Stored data
———

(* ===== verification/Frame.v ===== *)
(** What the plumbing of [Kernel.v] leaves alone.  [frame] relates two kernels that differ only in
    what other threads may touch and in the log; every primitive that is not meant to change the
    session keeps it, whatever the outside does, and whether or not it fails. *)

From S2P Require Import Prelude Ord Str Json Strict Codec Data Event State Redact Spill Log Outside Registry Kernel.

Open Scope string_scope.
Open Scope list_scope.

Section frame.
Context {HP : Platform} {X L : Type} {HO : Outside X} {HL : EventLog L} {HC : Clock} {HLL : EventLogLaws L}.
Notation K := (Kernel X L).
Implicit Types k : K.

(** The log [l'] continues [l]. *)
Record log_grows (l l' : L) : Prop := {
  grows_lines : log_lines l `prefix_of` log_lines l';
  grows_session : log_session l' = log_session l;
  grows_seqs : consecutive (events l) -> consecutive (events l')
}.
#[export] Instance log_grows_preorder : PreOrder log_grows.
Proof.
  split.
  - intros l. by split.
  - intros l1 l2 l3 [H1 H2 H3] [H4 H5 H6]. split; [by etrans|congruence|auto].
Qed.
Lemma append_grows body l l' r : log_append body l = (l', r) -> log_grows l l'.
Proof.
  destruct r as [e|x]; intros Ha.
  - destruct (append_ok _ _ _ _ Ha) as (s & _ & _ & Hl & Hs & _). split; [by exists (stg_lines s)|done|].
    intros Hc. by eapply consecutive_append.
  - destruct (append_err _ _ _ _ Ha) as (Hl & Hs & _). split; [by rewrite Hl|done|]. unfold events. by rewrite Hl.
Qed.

———

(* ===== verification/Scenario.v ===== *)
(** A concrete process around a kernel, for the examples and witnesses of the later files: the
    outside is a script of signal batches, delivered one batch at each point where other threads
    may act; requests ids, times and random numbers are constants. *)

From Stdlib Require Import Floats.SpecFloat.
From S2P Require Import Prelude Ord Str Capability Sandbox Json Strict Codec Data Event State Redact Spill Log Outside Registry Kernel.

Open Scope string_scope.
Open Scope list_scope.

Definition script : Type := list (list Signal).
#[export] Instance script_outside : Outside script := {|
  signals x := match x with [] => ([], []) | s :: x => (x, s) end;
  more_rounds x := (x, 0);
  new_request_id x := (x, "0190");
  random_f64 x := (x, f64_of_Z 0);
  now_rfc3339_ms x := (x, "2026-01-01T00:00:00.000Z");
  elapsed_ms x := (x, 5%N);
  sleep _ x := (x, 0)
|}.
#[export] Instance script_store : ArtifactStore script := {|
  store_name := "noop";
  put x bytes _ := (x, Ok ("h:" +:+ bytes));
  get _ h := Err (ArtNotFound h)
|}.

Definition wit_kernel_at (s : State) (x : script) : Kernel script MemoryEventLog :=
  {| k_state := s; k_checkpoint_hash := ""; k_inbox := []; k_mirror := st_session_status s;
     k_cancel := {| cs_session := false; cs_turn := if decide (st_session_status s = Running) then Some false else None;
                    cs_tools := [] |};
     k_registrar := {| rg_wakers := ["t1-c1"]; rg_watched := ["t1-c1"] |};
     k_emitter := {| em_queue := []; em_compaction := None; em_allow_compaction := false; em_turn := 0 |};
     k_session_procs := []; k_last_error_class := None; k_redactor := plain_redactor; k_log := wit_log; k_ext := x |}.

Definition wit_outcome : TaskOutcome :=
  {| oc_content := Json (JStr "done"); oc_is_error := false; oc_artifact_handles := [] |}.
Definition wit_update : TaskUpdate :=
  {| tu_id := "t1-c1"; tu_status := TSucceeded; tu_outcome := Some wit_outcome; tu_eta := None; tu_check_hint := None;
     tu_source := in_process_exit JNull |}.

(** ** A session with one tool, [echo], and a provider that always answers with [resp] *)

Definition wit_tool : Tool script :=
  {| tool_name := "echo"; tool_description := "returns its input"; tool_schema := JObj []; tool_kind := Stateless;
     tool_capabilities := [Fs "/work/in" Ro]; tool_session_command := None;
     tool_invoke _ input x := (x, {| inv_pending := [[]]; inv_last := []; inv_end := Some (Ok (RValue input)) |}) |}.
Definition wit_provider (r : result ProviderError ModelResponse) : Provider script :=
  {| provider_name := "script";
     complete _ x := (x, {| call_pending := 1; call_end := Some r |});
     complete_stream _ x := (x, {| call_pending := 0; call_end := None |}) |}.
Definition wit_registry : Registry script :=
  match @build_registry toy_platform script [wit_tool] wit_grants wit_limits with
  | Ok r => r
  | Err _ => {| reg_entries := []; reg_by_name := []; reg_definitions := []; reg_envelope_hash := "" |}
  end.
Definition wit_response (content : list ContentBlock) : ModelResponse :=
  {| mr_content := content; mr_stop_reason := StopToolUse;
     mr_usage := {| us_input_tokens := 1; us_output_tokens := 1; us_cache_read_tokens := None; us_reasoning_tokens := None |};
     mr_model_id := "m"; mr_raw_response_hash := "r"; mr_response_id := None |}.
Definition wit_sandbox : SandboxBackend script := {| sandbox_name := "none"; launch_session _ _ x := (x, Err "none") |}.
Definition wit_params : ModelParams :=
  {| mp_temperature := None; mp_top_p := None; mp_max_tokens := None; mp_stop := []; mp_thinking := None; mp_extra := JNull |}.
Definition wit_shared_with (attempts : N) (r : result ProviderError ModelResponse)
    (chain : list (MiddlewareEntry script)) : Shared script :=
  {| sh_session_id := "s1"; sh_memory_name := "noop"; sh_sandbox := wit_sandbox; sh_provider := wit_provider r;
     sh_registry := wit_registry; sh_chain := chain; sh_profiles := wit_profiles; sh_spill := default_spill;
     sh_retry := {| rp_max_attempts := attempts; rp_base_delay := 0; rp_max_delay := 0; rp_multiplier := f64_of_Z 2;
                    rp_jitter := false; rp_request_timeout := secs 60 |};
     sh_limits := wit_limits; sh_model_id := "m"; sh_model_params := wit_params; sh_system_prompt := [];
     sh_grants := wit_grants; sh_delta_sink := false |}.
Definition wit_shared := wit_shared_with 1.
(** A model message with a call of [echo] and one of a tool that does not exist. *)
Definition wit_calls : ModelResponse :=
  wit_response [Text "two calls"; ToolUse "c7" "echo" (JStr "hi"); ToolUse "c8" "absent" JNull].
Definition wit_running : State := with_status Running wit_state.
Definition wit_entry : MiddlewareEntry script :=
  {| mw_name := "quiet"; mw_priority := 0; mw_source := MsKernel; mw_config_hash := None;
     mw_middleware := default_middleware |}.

———

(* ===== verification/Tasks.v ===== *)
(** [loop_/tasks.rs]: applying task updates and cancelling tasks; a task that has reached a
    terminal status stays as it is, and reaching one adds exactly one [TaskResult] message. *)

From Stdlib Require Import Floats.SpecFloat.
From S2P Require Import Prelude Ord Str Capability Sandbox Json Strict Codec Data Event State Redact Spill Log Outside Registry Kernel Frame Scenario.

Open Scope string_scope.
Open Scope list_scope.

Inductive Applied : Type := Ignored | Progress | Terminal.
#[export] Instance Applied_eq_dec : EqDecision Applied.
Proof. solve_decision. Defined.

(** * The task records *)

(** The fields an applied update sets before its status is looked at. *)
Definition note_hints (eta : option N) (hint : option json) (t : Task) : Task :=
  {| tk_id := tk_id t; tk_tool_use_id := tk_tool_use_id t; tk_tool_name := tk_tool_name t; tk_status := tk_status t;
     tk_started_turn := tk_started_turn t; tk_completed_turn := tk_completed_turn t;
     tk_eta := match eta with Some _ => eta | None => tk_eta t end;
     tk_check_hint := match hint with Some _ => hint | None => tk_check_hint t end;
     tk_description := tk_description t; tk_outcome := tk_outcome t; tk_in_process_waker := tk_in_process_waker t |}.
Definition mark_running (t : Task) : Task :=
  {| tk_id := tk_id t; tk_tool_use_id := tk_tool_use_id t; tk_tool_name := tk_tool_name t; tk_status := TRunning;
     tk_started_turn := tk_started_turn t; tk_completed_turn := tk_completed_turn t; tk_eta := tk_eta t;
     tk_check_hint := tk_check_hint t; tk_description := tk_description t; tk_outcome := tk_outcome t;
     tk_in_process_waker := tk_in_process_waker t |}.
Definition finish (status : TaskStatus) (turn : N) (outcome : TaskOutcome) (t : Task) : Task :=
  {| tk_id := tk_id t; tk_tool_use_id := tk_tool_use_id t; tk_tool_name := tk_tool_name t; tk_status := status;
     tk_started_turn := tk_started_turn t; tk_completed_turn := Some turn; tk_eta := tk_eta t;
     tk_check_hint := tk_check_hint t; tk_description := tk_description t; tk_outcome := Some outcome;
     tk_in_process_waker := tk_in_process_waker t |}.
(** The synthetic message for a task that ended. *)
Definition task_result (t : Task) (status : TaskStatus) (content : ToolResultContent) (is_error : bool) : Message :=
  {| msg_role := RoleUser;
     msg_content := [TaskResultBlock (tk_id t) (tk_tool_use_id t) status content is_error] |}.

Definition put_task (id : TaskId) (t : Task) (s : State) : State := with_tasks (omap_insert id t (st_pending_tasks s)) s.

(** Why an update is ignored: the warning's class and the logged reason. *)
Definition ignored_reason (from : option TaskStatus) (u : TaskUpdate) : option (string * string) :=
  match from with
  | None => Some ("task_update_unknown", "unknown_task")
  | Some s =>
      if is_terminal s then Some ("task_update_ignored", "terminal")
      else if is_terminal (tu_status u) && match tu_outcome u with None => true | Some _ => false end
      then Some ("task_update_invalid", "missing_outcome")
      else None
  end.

———

What lines in the entries above hold "TaskStatus"? Copy every one.

Definition finish (status : TaskStatus) (turn : N) (outcome : TaskOutcome) (t : Task) : Task :=
Definition task_result (t : Task) (status : TaskStatus) (content : ToolResultContent) (is_error : bool) : Message :=
Definition ignored_reason (from : option TaskStatus) (u : TaskUpdate) : option (string * string) :=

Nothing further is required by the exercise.